苍凉、荒芜,仿佛一个人站在连日大雪的荒原上,放眼天地之间,一无所有。
秦长安是隔天才听到皇宫又出了丧事。
是二皇子。
那个她曾经抱过的轻的没有重量般的小猫儿般的小家伙,在一个秋高气爽的午后,睡着了,就再也没有醒来。
她其实心里当着有点不好受。
哪怕二皇子是楚白霜的儿子,蒋思荷不曾刁难这个小子,而她也是,她对这个小子没有太多的想法,或许,还有一点不该有的同情。
明明是皇帝的儿子,生前却迟迟没有等到一个名字,也不知道皇帝在想些什么,或许认为不给二皇子起个名字,勾魂使者就无法念着二皇子的名字,把二皇子从这世间带走。
直到二皇子死后,才得到了他的名字,叫龙福。
可惜,他并不是个多福多寿的孩子。
昨日龙厉走入房内的时候,已经是黄昏时分,彩霞满天,预兆着明日又是个好天气,没有阴雨连绵,仿佛那个小生命的陨落,并未让老天爷太过沉痛悲伤。
秦长安听到熟悉的步伐,她马上迎了上去,给他脱下外袍,披了件在内室之中穿着舒适的宽大石榴红袍子。

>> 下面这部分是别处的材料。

(** ** Shared arithmetic *)

(** Filling the low bits of a shifted number is addition. *)
Lemma lor_shiftl_add x y k : 0 <= k -> 0 <= y < 2 ^ k -> Z.lor (Z.shiftl x k) y = x * 2 ^ k + y.
Proof.
  intros Hk Hy. rewrite <- Z.shiftl_mul_pow2 by lia.
  destruct (decide (y = 0)) as [->|Hy0]; [by rewrite Z.lor_0_r, Z.add_0_r|].
  assert (Z.land (Z.shiftl x k) y = 0) as Hland.
  { apply Z.bits_inj'. intros n Hn. rewrite Z.land_spec, Z.bits_0, Z.shiftl_spec by lia.
    destruct (decide (n < k)); [by rewrite Z.testbit_neg_r by lia|].
    rewrite (Z.bits_above_log2 y n); [by rewrite andb_false_r|lia|].
    apply Z.log2_lt_pow2; [lia|].
    apply Z.lt_le_trans with (2 ^ k); [lia|apply Z.pow_le_mono_r; lia]. }
  by rewrite <- Z.lxor_lor, <- Z.add_nocarry_lxor.
Qed.

(** ** Stable sorting ([slice::sort_by]) *)

Section InsertionSort.
Context {A : Type} (le : A -> A -> bool).

Fixpoint ins (x : A) (l : list A) : list A :=
  match l with
  | [] => [x]
  | y :: ys => if le x y then x :: y :: ys else y :: ins x ys
  end.
Definition sort_by (l : list A) : list A := foldr ins [] l.

Lemma ins_perm x l : Permutation (ins x l) (x :: l).
Proof.
  induction l as [|y l IH]; cbn [ins]; [done|]. destruct (le x y); [done|].
  rewrite IH. apply Permutation_swap.
Qed.

Lemma sort_by_perm l : Permutation (sort_by l) l.
Proof. induction l as [|x l IH]; [done|]. cbn. rewrite ins_perm. by apply Permutation_skip. Qed.

Fixpoint sortedb (l : list A) : bool :=
  match l with
  | x :: ((y :: _) as t) => le x y && sortedb t
  | _ => true
  end.

Lemma ins_sorted x l : (forall a b, le a b = false -> le b a = true) ->
  sortedb l = true -> sortedb (ins x l) = true.
Proof.
  intros Htot. induction l as [|y l IH]; intros Hs; [done|]. cbn [ins].
  destruct (le x y) eqn:E; [cbn [sortedb]; by rewrite E|].
  specialize (IH ltac:(destruct l; [done|]; cbn in Hs; by apply andb_true_iff in Hs as [_ Hs])).
  destruct l as [|z l]; cbn [ins sortedb] in *; [by rewrite (Htot _ _ E)|].
  apply andb_true_iff in Hs as [Hyz _]. destruct (le x z) eqn:E'.
  - by rewrite (Htot _ _ E).
  - by rewrite Hyz.
Qed.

昨日龙厉回来的时候,只着一身里衣,白衣白裤,谨言替他撑着伞,挡掉多余阳光。
她开门的那一刻,是愣住了。
伞下那人,面容俊美好看,唇边镶嵌一抹浅浅的微笑,一对眸子明亮有神,盯着她瞧。
他似乎生来偏爱红色,连撑的大伞也是红色的,伞往前挪动半寸,似乎想为她挡掉温热阳光,然后,他的嗓音传出笑声。
“在等本王回来?”
如今再想,他昨日脱下了红袍,白衣红伞的模样,却是无比诡异的境况。红伞,寓意着很多东西,生命、鲜血还有……杀戮,白衣,代表着开始、死亡以及肃穆,这两种颜色同时存在于他的身上,竟然一点也不维和。
那一刻,她甚至认为众人私底下给他起的那些名号,什么大魔头,什么恶鬼,当真有几分贴合龙厉的气质。
他的身上,并无太多的光明。
昨日他出宫的时候,就已经知道二皇子死了吧?但还是可以若无其事地跟她见面、吃饭、说话。